Some people more important than others – Geingob

04 August 2021 | Government

NAMPA



WINDHOEK

President Hage Geingob has justified why politicians - including himself - have breached Covid-19 burial restrictions, saying they are not equal to ordinary citizens.

Geingob was responding to media queries at State House last Friday.

The violation of Covid-19 regulations has become a normal occurrence, particularly at state funerals which are attended by at least 100 people, including Cabinet ministers, army officials and family members of the deceased.

“People are counting everyone including the essential workers. At state funerals, I am, like other government officials, there to perform essential duties. Security officers are there to perform their essential duties. The state is a state,” he said.

The president was dumbfounded that members of the public think they are equal to politicians.

“This equality thing has been misunderstood. If you have a president with his security detail, they follow him everywhere, so are you going to count those people who are doing their essential duties?”

He added: “When we say 10 people coming to mourn, family members from that house are not counted.
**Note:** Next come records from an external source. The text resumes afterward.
(** An answer with a second summary and a further key; and a summarizer
    that gives back the text it is invoked on, which for 400 characters of
    three bytes each is the whole text. *)
Lemma X9_summary_verbatim_witness :
  result (generate_summary "A long talk about owls." None None)
    (with_summarizer
       (inr (fun _ _ _ _ =>
               inr [[("score", "1"); ("summary_text", "Owls.")];
                    [("summary_text", "Birds.")]]))
       offline)
  = "Owls."
  /\ result (generate_summary (notes 400) None None)
       (with_summarizer (inr echo) offline)
     = notes 400.
Proof.
  split.
  - apply (X9_summary_verbatim
             (with_summarizer
                (inr (fun _ _ _ _ =>
                        inr [[("score", "1"); ("summary_text", "Owls.")];
                             [("summary_text", "Birds.")]]))
                offline)
             "A long talk about owls." None None "Owls.").
    eexists; eexists. split; [reflexivity|]. split; reflexivity.
  - apply (X9_summary_verbatim (with_summarizer (inr echo) offline)
             (notes 400) None None (notes 400)).
    exists echo, [[("summary_text", notes 400)]].
    split; [reflexivity|]. split; vm_compute; reflexivity.
Defined.

(** X10.  The fallback has a fixed size: when the capability fails with [e]
    on [text], the string returned is 67 characters of fixed wording, the
    message of [e], and the first 500 characters of [text] or all of it when
    it is shorter.  It is never longer than the message plus 567. *)
Theorem X10_fallback_size w text max_length min_length e :
  summarization_fails w text max_length min_length e ->
  len (result (generate_summary text max_length min_length) w)
  = 67 + len (str e) + Nat.min 500 (len text).
Proof.
  intros Hfail. rewrite (generate_summary_fallback _ _ _ _ _ Hfail).
  unfold summary_failed. rewrite !len_app, len_slice_to.
  change (len "Summary generation failed: ") with 27.
  change (len ". Here are the first 500 characters: ") with 37.
  change (len "...") with 3. lia.
Qed.

(** A text of 1200 characters is cut to 500; one of 200 characters of three
    bytes each is there whole. *)
Lemma X10_fallback_size_witness :
  len (result (generate_summary (text_of_length 1200) None None) offline)
  = 67 + 17 + 500
  /\ len (result (generate_summary (notes 200) None None) offline)
     = 67 + 17 + 200.
Proof.
  split.
  - apply (X10_fallback_size offline (text_of_length 1200) None None
             {| str := "model unavailable" |}).
    now apply fails_at_init.
  - apply (X10_fallback_size offline (notes 200) None None
             {| str := "model unavailable" |}).
    now apply fails_at_init.
Defined.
With late Ngavirue, we had government officials inside [the tent] and all the children were outside, so we said they must come inside. I said don’t count me. I came as an official to bury my friend… so [I used] common sense that the children and family must come in [to make the 10 people].”

Stature is everything

Previously, funerals were to be attended by only 10 people, which was last Friday increased to 50.
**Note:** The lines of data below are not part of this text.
Lemma tinv_onerror k t p :
  hoare (λ w, timers_inv w ∧ closure_of k t p w) (onerror t) (λ _, timers_inv) timers_inv.
Proof.
  unfold onerror. eapply hoare_bind; [apply tinv_clear_closure|]. intros [].
  fold_preserves. pres; tinv_leaf.
Qed.

Lemma tinv_onclose k t p code reason :
  hoare (λ w, timers_inv w ∧ closure_of k t p w) (onclose t p code reason)
    (λ _, timers_inv) timers_inv.
Proof.
  unfold onclose. eapply hoare_bind; [apply tinv_clear_closure|]. intros [].
  fold_preserves. unfold_timerless_ops. pres; tinv_leaf.
Qed.

Lemma tinv_onmessage p data : preserves timers_inv (onmessage p data).
Proof. unfold_timerless_ops. pres; tinv_leaf. Qed.

Lemma tinv_socket_step k t p r (m : M unit) :
  hoare (λ w, timers_inv w ∧ closure_of k t p w) m (λ _, timers_inv) timers_inv →
  hoare (λ w, timers_inv w ∧ closure_of k t p w) (setReadyState k r;; m)
    (λ _, timers_inv) timers_inv.
Proof.
  intros Hm.
  eapply hoare_bind with (Q' := λ _ w, timers_inv w ∧ closure_of k t p w);
    [|by intros []].
  eapply hoare_conseq;
    [apply (closure_setReadyState k t p)|by intros|by intros ? ? ?|by intros ? [? ?]].
Qed.

Lemma tinv_socketEvent k ev : preserves timers_inv (socketEvent k ev).
Proof.
  intros w Hw. unfold socketEvent. unfold mbind at 1, M_bind at 1, gets.
  destruct (sockets w !! k) as [[r [[t p]|]]|] eqn:Hk; try exact Hw.
  assert (timers_inv w ∧ closure_of k t p w) as Hpre.
  { split; [done|]. by eexists. }
  destruct ev, r; try exact Hw.
  - apply (tinv_socket_step k t p OPEN _ (tinv_onopen k t p) w Hpre).
  - by apply tinv_onmessage.
  - by apply (tinv_onerror k t p).
  - by apply (tinv_onerror k t p).
  - by apply (tinv_onerror k t p).
  - by apply (tinv_onerror k t p).
  - apply (tinv_socket_step k t p CLOSED _ (tinv_onclose k t p code reason) w Hpre).
  - apply (tinv_socket_step k t p CLOSED _ (tinv_onclose k t p code reason) w Hpre).
  - apply (tinv_socket_step k t p CLOSED _ (tinv_onclose k t p code reason) w Hpre).
Qed.

Lemma tinv_runTimer t : preserves timers_inv (runTimer t).
Proof.
  intros w Hw. unfold runTimer. unfold mbind at 1, M_bind at 1, gets.
  destruct (timers w !! t) as [[p|id p| |]|] eqn:Ht; [..|exact Hw].
  - rewrite modify_bind.
    assert (preserves timers_inv (connectionTimeout p)) as Hrest.
    { unfold_timerless_ops. pres; tinv_leaf. }
    apply Hrest, tinv_clear; [done|]. right. by exists p.
  - rewrite modify_bind, requestTimeout_spec. wsimpl.
    destruct (pendingRequests (this w) !! id) as [cb|] eqn:Hid; cbn [is_some].
    + unfold rejected. apply tinv_microtasks, tinv_promises, tinv_log.
      pose proof (tinv_this w Hw
        (set_pendingRequests (delete id (pendingRequests (this w))) (this w))
        eq_refl eq_refl) as H1.
      assert (timers_inv (forget (Some id) w)) as H2.
      { apply H1. intros id' p'. wsimpl. rewrite lookup_delete_Some. by intros [_ ?]. }
      apply (tinv_clear_request _ H2 t id p Ht). cbn [forget]. wsimpl.
      by rewrite lookup_delete_eq.
    + apply (tinv_clear_request _ Hw t id p Ht). by rewrite Hid.
  - assert (preserves timers_inv pingTick) as Hrest.
    { unfold_timerless_ops. pres; tinv_leaf. }
    by apply Hrest.
  - rewrite modify_bind. unfold reconnectTimeout. rewrite setThis_bind.
    assert (preserves timers_inv (p ← connect; catch_reconnect p)) as Hrest.
    { unfold_timerless_ops. pres; tinv_leaf. }
    apply Hrest. apply (tinv_clear_reconnect w Hw t). by apply Hw.
Qed.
But in the case of the late Ovaherero Paramount Chief, Advocate Vekuii Rukoro who succumbed to Covid-19 on 18 June, this regulation did not apply, and he was buried a month later.

Traditional norms and rituals for a person of his stature were cited as why government had to bend the rules to accommodate Rukoro’s funeral.

“We had issues of culture in terms of [the funeral of] Ombara [Rukoro] where culture and rituals needed to be done, that tribe’s culture says it must be done so [and so]. As [a] law implementer, I am looking at the law and circumstances of each case as it comes,” he said.

Peace and stability

This, he added, was in the interest of peace and stability of the nation.

“We chose to withdraw legal practices… and allowed the culture to take extra days and there is peace today. We don’t just implement law blindly without looking at circumstances,” he explained.

Geingob’s remarks come at the back of calls for government to consider placing a moratorium on state and official funerals, as rising deaths, mostly attributed to Covid-19, have cost taxpayers at least N$5 million.